Clabber Girl facilities to be restored

By Howard Greninger
The Tribune-Star

March 03, 2006 08:13 am

Hulman & Co.’s Clabber Girl production and office facility in downtown Terre Haute will undergo an extensive 18-month exterior restoration project.
The project includes three buildings, one of which was built in the early 1890s.
“This will restore the building to its original condition and this building will be here 100 years from now for the next generation of Hulman and Company employees,” said Clabber Girl President Gary Morris.
“It will keep these buildings functional, buildings that are historical in this community. Clabber Girl is a functioning business and we’re continuing to invest in it and grow it and this is part of it,” Morris said.

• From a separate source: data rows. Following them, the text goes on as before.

(** ** The scanner *)

(** The globals [appOffset], [appSize], [appNUm] and the two out parameters. *)
Record jpeg_out := JpegOut {
  appOffset : list Z;
  appSize : list Z;
  appNUm : Z;
  Width : Z;
  Height : Z;
}.

#[export] Instance jpeg_out_eq_dec : EqDecision jpeg_out.
Proof. solve_decision. Defined.

Inductive marker := SOI | SOF_other | DQT | SOF0 | SOS | DHT | APP_COM | Other.

#[export] Instance marker_eq_dec : EqDecision marker.
Proof. solve_decision. Defined.

Definition marker_of (b : Z) : marker :=
  if b =? 0xD8 then SOI
  else if existsb (Z.eqb b) [0xC1; 0xC2; 0xC3; 0xC5; 0xC6; 0xC7; 0xC8; 0xC9;
                             0xCA; 0xCB; 0xCD; 0xCE; 0xCF] then SOF_other
  else if b =? 0xDB then DQT
  else if b =? 0xC0 then SOF0
  else if b =? 0xDA then SOS
  else if b =? 0xC4 then DHT
  else if ((0xE0 <=? b) && (b <=? 0xEF)) || (b =? 0xFE) then APP_COM
  else Other.

(** What one iteration of the loop does: go on at an index, or return. *)
Inductive step := Next (o : jpeg_out) (index : Z) | Return (o : jpeg_out) (ret : Z).

(** [HByte = Buffer[index++]; LByte = Buffer[index++];] and their 16-bit value. *)
Definition read_be16 (buf : list Z) (index : Z) : result Z :=
  h ← rd buf index; l ← rd buf (index + 1); Ok (h * 256 + l).

(** [if(index > Length) return -1; break;] *)
Definition check_index (o : jpeg_out) (index len : Z) : step :=
  if len <? index then Return o (-1) else Next o index.

Definition record_app (o : jpeg_out) (offset size : Z) : result jpeg_out :=
  offs ← wr (appOffset o) (appNUm o) (u32 offset);
  sizes ← wr (appSize o) (appNUm o) (u32 size);
  Ok (JpegOut offs sizes (u32 (appNUm o + 1)) (Width o) (Height o)).

(** The [switch] of the loop; [index] is past the marker's second byte. *)
Definition parse_marker (buf : list Z) (len : Z) (o : jpeg_out) (index : Z)
    (m : marker) : result step :=
  match m with
  | SOI | Other => Ok (Next o index)
  | SOF_other => Ok (Return o (-1))
  | DQT =>
      if len <? index + 2 then Ok (Return o (-1)) else
      n ← read_be16 buf index;
      let MLength := u16 (n - 2) in
      if negb (MLength =? 65) then
        if negb (MLength mod 65 =? 0) then Ok (Return o (-1))
        else Ok (check_index o (index + 2 + MLength) len)
      else Ok (check_index o (index + 2 + 64) len)
  | SOF0 =>
      if len <? index + 7 then Ok (Return o (-1)) else
      _ ← read_be16 buf index;
      h ← read_be16 buf (index + 3);
      w ← read_be16 buf (index + 5);
      Ok (Return (JpegOut (appOffset o) (appSize o) (appNUm o) w h) 0)
  | SOS | DHT =>
      if len <? index + 2 then Ok (Return o (-1)) else
      MLength ← read_be16 buf index;
      Ok (check_index o (index + 2 + (MLength - 2)) len)
  | APP_COM =>
      if len <? index + 2 then Ok (Return o (-1)) else
      MLength ← read_be16 buf index;
      o' ← record_app o (index + 2 - 4) (MLength + 2);
      Ok (check_index o' (index + 2 + (MLength - 2)) len)
  end.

The building’s resurgence will match that of the product, which has been outperforming its largest competitor, Calumet, for the past six years, based on All Commodity Volume, or ACV. The ACV is a percentage of store shelves a product sits on and includes the volume of sales from each shelf, said Tom Payne, Clabber Girl marketing manger.

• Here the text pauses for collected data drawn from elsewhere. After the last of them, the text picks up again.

(** Capture through read(), when the driver offers no buffers to map. *)
Definition init_read (w h : Z) : M D ERRCODE :=
  let win := VideoWindow w h 0 0 (u32 (-1)) 0 in
  _ ← modify_vid (λ v, set_win v win);
  rp ⇐ (VIDIOCSWIN win);
  if ret rp <? 0 then mret ERR_V4L_VID_SET_WIN else
  _ ← modify_vid (λ v, set_fmt v VIDEO_PALETTE_YUV420P);
  rp ⇐ (VIDIOCCAPTURE 1);
  if ret rp <? 0 then mret ERR_AVDEV_VID_CAPTURE else
  _ ← modify_vid (λ v, set_use v 0);
  mret ERR_V4L_SUCCESS.

(** mmap of the buffers, shared or, failing that, private; -1 is MAP_FAILED. *)
Definition map_buffers (size : Z) : M D bool :=
  rp ⇐ (MMAP true size);
  _ ← modify_vid (λ v, set_buf v (ret rp));
  if ret rp =? -1 then
    rp ⇐ (MMAP false size);
    _ ← modify_vid (λ v, set_buf v (ret rp));
    mret (negb (ret rp =? -1))
  else mret true.

Definition init_mmap (w h : Z) (mb : video_mbuf) : M D ERRCODE :=
  ok ← map_buffers (mb_size mb);
  if negb ok then mret ERR_V4L_MMAP else
  _ ← modify_vid (λ v, set_frame v 0);
  f ← lift (int_rem 0 (mb_frames mb));
  let m := VideoMmap f h w VIDEO_PALETTE_YUV420P in
  _ ← modify_vid (λ v, set_mmap v m);
  rp ⇐ (VIDIOCMCAPTURE m);
  if ret rp <? 0 then mret ERR_V4L_VID_MCAPTURE else
  _ ← modify_vid (λ v, set_use (set_fmt v (mm_format m)) 1);
  mret ERR_V4L_SUCCESS.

None of the ACV figures include Wal-Mart, the nation’s largest food retailer. “We have 100 percent of the baking powder business at Wal-Mart today,” Payne said.

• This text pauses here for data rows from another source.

Lemma parse_loop_tokens {M} fuel (vars : list (tslib_var M)) ts mod_ :
  ts ≠ [] → Forall is_token ts → (length (join ts) < fuel)%nat →
  parse_loop fuel vars (Some (join ts)) mod_ 0 = apply_tokens vars ts mod_.
Proof.
  revert fuel mod_. induction ts as [|t ts IH]; intros fuel mod_ Hne Htok Hf; [done|].
  apply Forall_cons in Htok as [Ht Htok]. destruct fuel as [|fuel]; [lia|].
  cbn [parse_loop apply_tokens].
  set (rest := match ts with [] => None | _ => Some (join ts) end).
  assert (strsep [32; 9] (Some (join (t :: ts))) = (Some t, rest)) as ->.
  { unfold strsep, rest. destruct ts as [|t' ts].
    - cbn [join]. by rewrite strsep_split_token.
    - change (join (t :: t' :: ts)) with (t ++ 32 :: join (t' :: ts)). by rewrite strsep_split_space. }
  assert (∀ m, parse_loop fuel vars rest m 0 = apply_tokens vars ts m) as Hrest.
  { intros m. unfold rest. destruct ts as [|t' ts]; [apply parse_loop_done|]. apply IH; [done|done|].
    change (join (t :: t' :: ts)) with (t ++ 32 :: join (t' :: ts)) in Hf.
    rewrite length_app in Hf. cbn [length] in Hf. lia. }
  change (negb (0 =? 0)) with false. cbn match. destruct (split_eq t) as [name eq]. cbn [fst snd].
  destruct (find_var vars name) as [fn|]; [|apply Hrest].
  destruct (fn mod_ eq) as [[m r]|]; [|done]. cbn [mbind result_bind fst snd].
  destruct (Z.eqb_spec r 0) as [-> |Hr]; [apply Hrest|]. by apply parse_loop_error.
Qed.

(** Within the size of its buffer, the parser applies the setters of the tokens. *)
Lemma parse_vars_run {M} (mod_ : M) vars ts :
  ts ≠ [] → Forall is_token ts → (length (join ts) < BUF_SIZE)%nat →
  tslib_parse_vars mod_ vars (Some (join ts)) = apply_tokens vars ts mod_.
Proof.
  intros Hne Htok Hl. unfold tslib_parse_vars.
  rewrite take_ge by (unfold BUF_SIZE in *; lia). apply parse_loop_tokens; [done|done|lia].
Qed.

(** A setting: a name, the equals sign and a decimal number. *)
Definition setting (name : string) (v : Z) : list Z := lit name ++ 61 :: print_u 10 v.

Lemma split_eq_app name r : 61 ∉ name → split_eq (name ++ 61 :: r) = (name, Some r).
Proof.
  induction name as [|c name IH]; intros Hc; [done|]. cbn [app split_eq].
  rewrite not_elem_of_cons in Hc. destruct Hc as [Hc Hn].
  rewrite (proj2 (Z.eqb_neq c 61)) by done. by rewrite (IH Hn).
Qed.

Lemma split_eq_none name : 61 ∉ name → split_eq name = (name, None).
Proof.
  induction name as [|c name IH]; intros Hc; [done|]. cbn [app split_eq].
  rewrite not_elem_of_cons in Hc. destruct Hc as [Hc Hn].
  rewrite (proj2 (Z.eqb_neq c 61)) by done. by rewrite (IH Hn).
Qed.

Lemma setting_token name v : is_token (lit name) → 0 <= v → is_token (setting name v).
Proof.
  intros Hn Hv. apply Forall_app. split; [done|]. constructor; [lia|].
  eapply Forall_impl; [apply (print_u_chars 10 v); lia|]. cbn. lia.
Qed.

Lemma strtoul_checked_print stale v : 0 <= v <= ULONG_MAX →
  strtoul_checked stale (Some (print_u 10 v)) = Ok (if (v =? ULONG_MAX) && stale then None else Some v).
Proof.
  intros Hv. unfold strtoul_checked. rewrite <- (app_nil_r (print_u 10 v)), strtoul_print by done. done.
Qed.

Lemma setting_length name v : (length (setting name v) <= length (lit name) + 13)%nat.
Proof. unfold setting. rewrite length_app. cbn [length]. pose proof (print_u_length 10 v). lia. Qed.

(** ** Lists of modules *)

(** Following [next] from [p] visits the modules [l], in order, and ends at
    the pointer [e]. *)
Fixpoint path (h : heap) (p : ptr) (l : list nat) (e : ptr) : Prop :=
  match l with
  | [] => p = e
  | i :: l => p = Some i ∧ ∃ q, next_of h !! i = Some q ∧ path h q l e
  end.

(** A NULL-terminated list. *)
Definition chain (h : heap) (p : ptr) (l : list nat) : Prop := path h p l None.

Lemma load_next_ok h i q : i ∉ freed h → next_of h !! i = Some q → load_next h (Some i) = Ok q.
Proof. intros Hf Hn. unfold load_next. by rewrite bool_decide_false, Hn. Qed.

Lemma path_frame h h' p l e :
  (∀ i, i ∈ l → next_of h' !! i = next_of h !! i) → path h p l e → path h' p l e.
Proof.
  revert p. induction l as [|i l IH]; intros p Hf; cbn; [done|].
  intros (-> & q & Hq & Hc). split; [done|]. exists q. rewrite Hf by set_solver.
  split; [done|]. apply IH; [|done]. intros. apply Hf. set_solver.
Qed.

Lemma path_app h p l l' e : path h p (l ++ l') e ↔ ∃ q, path h p l q ∧ path h q l' e.
Proof.
  revert p. induction l as [|i l IH]; intros p; cbn; [naive_solver|].
  setoid_rewrite IH. naive_solver.
Qed.

(** The loop of [__ts_attach_raw] stops at the old raw module, if it is in the
    list, and otherwise at the end. *)
Lemma raw_loop_stop fuel h p l prev_list :
  path h p l prev_list → (∀ i, i ∈ l → i ∉ freed h ∧ prev_list ≠ Some i) → (length l <= fuel)%nat →
  raw_loop fuel h p prev_list = Ok prev_list.
Proof.
  revert p l. induction fuel as [|fuel IH]; intros p l Hc Hf Hl; destruct l as [|i l];
    cbn in Hc, Hl; try lia.
  - subst p. cbn [raw_loop]. by rewrite (bool_decide_true (prev_list = prev_list)), orb_true_r.
  - subst p. cbn [raw_loop]. by rewrite (bool_decide_true (prev_list = prev_list)), orb_true_r.
  - destruct Hc as (-> & q & Hq & Hc). cbn [raw_loop].
    destruct (Hf i ltac:(set_solver)) as [Hfi Hne].
    rewrite !bool_decide_false by congruence. cbn [orb].
    rewrite (load_next_ok h i q) by done. cbn [mbind result_bind].
    eapply (IH q l); [done|set_solver|lia].
Qed.

(** Closing frees the modules of a list in order. *)
Lemma close_loop_path fuel h p l e :
  path h p l e → NoDup l → (∀ i, i ∈ l → i ∉ freed h) →
  close_loop (length l + fuel) h p = close_loop fuel (Heap (next_of h) (rev l ++ freed h)) e.
Proof.
  revert h p. induction l as [|i l IH]; intros h p Hc Hnd Hf; cbn in Hc.
  { subst p. destruct h. reflexivity. }
  destruct Hc as (-> & q & Hq & Hc). apply NoDup_cons in Hnd as [Hi Hnd].
  cbn [length Nat.add close_loop].
  rewrite (load_next_ok h i q) by (done || set_solver). cbn [mbind result_bind].
  rewrite IH; [|eapply path_frame; [|exact Hc]; done|done|set_solver].
  cbn [next_of freed rev]. by rewrite <- app_assoc.
Qed.

Lemma close_loop_chain fuel h p l :
  chain h p l → NoDup l → (∀ i, i ∈ l → i ∉ freed h) → (length l <= fuel)%nat →
  close_loop fuel h p = Ok (Heap (next_of h) (rev l ++ freed h)).
Proof.
  intros Hc Hnd Hf Hl. replace fuel with (length l + (fuel - length l))%nat by lia.
  rewrite (close_loop_path _ _ _ _ _ Hc Hnd Hf). by destruct (fuel - length l)%nat.
Qed.

(** After attaching a second raw module the list runs through the old raw
    module and the new one back to the old one. *)
Lemma attach_raw_cycle ts h l a info fuel :
  l ≠ [] → list_raw ts = Some a → chain h (list_ ts) (l ++ [a]) → NoDup (info :: l ++ [a]) →
  (∀ i, i ∈ info :: l ++ [a] → i ∉ freed h) → (length l <= fuel)%nat →
  ∃ ts' h', ts_attach_raw fuel ts h info = Ok (ts', h') ∧ freed h' = freed h ∧
    path h' (list_ ts') (l ++ [a; info]) (Some a).
Proof.
  intros Hl Hraw Hc Hnd Hf Hfuel. apply NoDup_cons in Hnd as [Hinfo Hnd].
  apply path_app in Hc as (q & Hc & (-> & e & Ha & _)).
  pose proof Hnd as (_ & Hla & _)%NoDup_app.
  unfold ts_attach_raw. cbn [list_ set_list_raw]. rewrite Hraw.
  assert (list_ ts ≠ None ∧ list_ ts ≠ Some a) as [Hn1 Hn2].
  { destruct l as [|i l]; [done|]. destruct Hc as (-> & _). split; [done|]. set_solver. }
  rewrite !bool_decide_false by done. cbn [orb].
  assert (path (set_next h info (Some a)) (list_ ts) l (Some a)) as Hc1.
  { eapply path_frame; [|done]. intros j Hj. apply lookup_insert_ne. set_solver. }
  rewrite (raw_loop_stop _ _ _ _ _ Hc1) by (done || set_solver).
  cbn [mbind result_bind]. eexists _, _. split; [done|]. split; [done|].
  assert (a ≠ info) by set_solver. cbn [list_ set_list_raw].
  apply path_app. exists (Some a). split.
  - eapply path_frame; [|exact Hc1]. intros j Hj. apply lookup_insert_ne. set_solver.
  - split; [done|]. eexists. split; [apply lookup_insert_eq|]. split; [done|]. eexists. split; [|done].
    cbn. rewrite lookup_insert_ne, lookup_insert_eq by done. by rewrite ?Hraw.
Qed.

(** ** Claims *)

(** Attaching a module puts it in front of the modules of the device, and
    closing a device whose modules form a list frees every one of them exactly
    once, in order, without touching freed memory, within as many steps as
    there are modules. *)
Theorem attach_and_close ts h l info fuel r :
  chain h (list_ ts) l → NoDup (info :: l) → (∀ i, i ∈ info :: l → i ∉ freed h) →
  (S (length l) <= fuel)%nat →
  let '(ts', h') := ts_attach ts h info in
  chain h' (list_ ts') (info :: l) ∧
  ∃ h'', ts_close fuel ts' h' r = Ok (h'', r) ∧ freed h'' = rev (info :: l) ++ freed h.
Proof.
  intros Hc Hnd Hf Hfuel. cbn [ts_attach]. pose proof Hnd as [Hi _]%NoDup_cons.
  assert (chain (set_next h info (list_ ts)) (Some info) (info :: l)) as Hc'.
  { split; [done|]. exists (list_ ts). split; [by apply lookup_insert_eq|].
    eapply path_frame; [|done]. intros j Hj. apply lookup_insert_ne. set_solver. }
  split; [done|]. unfold ts_close. cbn [list_ set_list].
  rewrite (close_loop_chain fuel _ _ _ Hc'); [|done|done|done]. eexists. split; [done|]. done.
Qed.

(** Attaching a second raw module below normal modules: the loop that looks for
    the last normal module advances [prev] together with [next], so it ends at
    the old raw module and links it to the new one, which already points back
    to it.  The list of the device becomes cyclic and closing the device uses
    freed memory.  Without an earlier raw module the loop ends at NULL and
    dereferences it. *)
Theorem attach_raw_breaks_the_list ts h l a info fuel fuel' r :
  (l ≠ [] → list_raw ts = Some a → chain h (list_ ts) (l ++ [a]) → NoDup (info :: l ++ [a]) →
   (∀ i, i ∈ info :: l ++ [a] → i ∉ freed h) → (length l <= fuel)%nat → (length l + 3 <= fuel')%nat →
   ∃ ts' h', ts_attach_raw fuel ts h info = Ok (ts', h') ∧
     next_of h' !! a = Some (Some info) ∧ next_of h' !! info = Some (Some a) ∧
     ts_close fuel' ts' h' r = Crash OutOfBounds) ∧
  (l ≠ [] → list_raw ts = None → chain h (list_ ts) l → NoDup (info :: l) →
   (∀ i, i ∈ l → i ∉ freed h) → (length l <= fuel)%nat →
   ts_attach_raw fuel ts h info = Crash NullDeref).
Proof.
  split; intros Hl Hraw Hc Hnd Hf Hfuel.
  - intros Hfuel'. destruct (attach_raw_cycle ts h l a info fuel) as (ts' & h' & E & Hfr & Hp); try done.
    exists ts', h'. split; [done|].
    pose proof Hp as (q & _ & -> & n1 & Hna & -> & n2 & Hni & ->)%path_app.
    split; [done|]. split; [done|]. unfold ts_close.
    replace fuel' with (length (l ++ [a; info]) + S (fuel' - length l - 3))%nat
      by (rewrite length_app; cbn; lia).
    apply NoDup_cons in Hnd as [Hinfo (Hnl & Hla & _)%NoDup_app].
    rewrite (close_loop_path _ _ _ _ _ Hp).
    + cbn [close_loop]. unfold load_next. rewrite bool_decide_true; [done|]. cbn [freed].
      apply elem_of_app. left. apply list_elem_of_In, in_rev. rewrite rev_involutive.
      apply list_elem_of_In. set_solver.
    + apply NoDup_app. split; [done|]. split; [set_solver|].
      apply NoDup_cons. split; [set_solver|]. apply NoDup_singleton.
    + rewrite Hfr. set_solver.
  - apply NoDup_cons in Hnd as [Hinfo Hnd].
    unfold ts_attach_raw. cbn [list_ set_list_raw]. rewrite Hraw.
    assert (list_ ts ≠ None) as Hn1.
    { destruct l as [|i l]; [done|]. by destruct Hc as (-> & _). }
    rewrite !bool_decide_false by done. cbn [orb].
    assert (path (set_next h info None) (list_ ts) l None) as Hc1.
    { eapply path_frame; [|done]. intros j Hj. apply lookup_insert_ne. set_solver. }
    rewrite (raw_loop_stop _ _ _ _ _ Hc1) by (done || set_solver). done.
Qed.

(** The parameter parser on any list of tokens that fits its buffer: it returns
    (the fuel, one more than the length of the text, is enough) and has the
    effect of calling the setters the tokens name, in order, up to the first
    error; tokens with an unknown name are skipped. *)
Theorem parse_vars_applies_tokens {M} (mod_ : M) vars ts :
  ts ≠ [] → Forall is_token ts → (length (join ts) < BUF_SIZE)%nat →
  tslib_parse_vars mod_ vars (Some (join ts)) = apply_tokens vars ts mod_.
Proof. apply parse_vars_run. Qed.

(** ** Witnesses *)

(** Module 1 is a raw module, module 2 a filter above it. *)
Definition two_modules : tsdev * heap :=
  (TsDev 3 (Some 2%nat) (Some 1%nat) 320 240 0,
   Heap (<[2%nat := Some 1%nat]> {[ 1%nat := None ]}) []).

Lemma attach_and_close_witness :
  let '(ts', h') := ts_attach two_modules.1 two_modules.2 7 in
  ∃ h'', ts_close 9 ts' h' 0 = Ok (h'', 0) ∧ freed h'' = [1; 2; 7]%nat.
Proof.
  destruct (attach_and_close two_modules.1 two_modules.2 [2; 1]%nat 7 9 0) as (_ & h'' & H & Hf).
  - split; [reflexivity|]. exists (Some 1%nat). split; [reflexivity|]. split; [reflexivity|].
    exists None. split; reflexivity.
  - apply (bool_decide_unpack _). vm_compute. exact I.
  - cbn. intros. apply not_elem_of_nil.
  - cbn. lia.
  - exists h''. split; [exact H|exact Hf].
Defined.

Last year, Clabber Girl’s buildings underwent a safety project to remove all loose stone from the exterior.
This year, about a dozen workers for Thompson Thrift, contractor on the project, will start work March 20 to restore the brick and sandstone exterior of the three buildings, with several sections of stone being completely replaced. Work will end in November, then start again in the spring of 2007, said John Thompson, co-partner of Thompson Thrift, a Terre Haute-based construction/development business.
Restoration plans for buildings No. 1, 2 and 3, each of which border Ninth Street, include cleaning a pigment coating off the exterior brick; retuck-pointing the brick; some brick replacement; and removing iron hinges originally placed to support window shutters.
“There are old iron hinges and as iron rusts, it expands and is popping the face off the bricks on the building. We are going to remove those hinges before they continue to expand and damage more and more brick,” Thompson said.
Exterior iron fire escape steps also may be removed. Those steps were not originally on the building, but appear in photographs of the building by the 1930s.
Arsee Engineers Inc. of Fishers is the consultant for the project and put together a restoration plan.
The building’s exterior sandstone will be restored to its original red color, removing a white, high-build acrylic coating, and pigment will be removed from exterior bricks added during a 1991 project.
“Every piece of stone has been detailed in a restoration plan and its size and shape has been drawn,” Thompson said. “Every stone will have one of five processes performed to it.”
First, if a stone is intact, the acrylic coating will be removed.
A second process is to “clean and reprofile the stone. There are beltways where the stone has a slight tilt away from the building, so as water comes down, it hits the top of the stone and the water has positive drainage and water runs off the face of the building,” Thompson said.
“Those beltways are not sharp anymore. Rather than replace the stone, we can simply strike a line and take grinder and grind off about one-quarter inch of that stone and increase that angle slightly and re-establish that line,” Thompson said.
The third procedure is called a “Dutch man.” As some stones are replaced, the original material can be cut from them and workers can fit that material tightly into the corner of a different stone. “It will basically be undetectable by the human eye at a distance of 15 feet, so we won’t see that patch,” Thompson said.
The fourth process will replace stone veneer. “Rather than pull a whole stone out, we will go back an inch or two beyond the brick veneer and cut the stone flush, back about an inch to two inches behind the brick veneer. Then there is a veneer cut that will be slid back in that cavity,” Thompson said.
Workers will use stainless steel rods, and drill and epoxy the rods into the original stone and then “sleeve the new stone over those rods and epoxy it in place,” Thompson said.
“That will keep us from having to go back in and support the brick above it,” he said.
Finally, if the stone is deteriorated, workers will make a complete stone replacement. “Some of the older stones and character will still be visible. It still will look like a 100-year-old building, but one that has been maintained and cared for properly, “ Thompson said.
Visual stone “bands” on top of buildings No. 1, which is the largest Hulman & Co. building at the corner of Wabash Avenue and Ninth Street, and No. 2 will be replastered and repainted, Thompson said.
The cornerstone of the historic Hulman & Co. building was laid on April 12, 1892 and it took 1,500 men working 12-hour days until the end of August 1893 to complete the building, according to records from Hulman & Co. The grand opening of the building was Sept. 28, 1893.
For the restoration, multiple stone samples were taken from several quarries. It took a year to find identical stone for the restoration project, Thompson said.
Sandstone is coming from the Northern Stone Co. quarry in Flat Rock, Ohio. It matches the exterior of the building so much that Thompson said it “potentially could be the quarry this stone came from when the building was originally built.”
Samuel Hannaford & Sons of Cincinnati, Ohio, were architects for the building and likely used the Northern Stone quarry, Thompson said. William Caldwell of Hamilton, Ohio was the main contractor for the foundation, masonry, brick and cut stone work.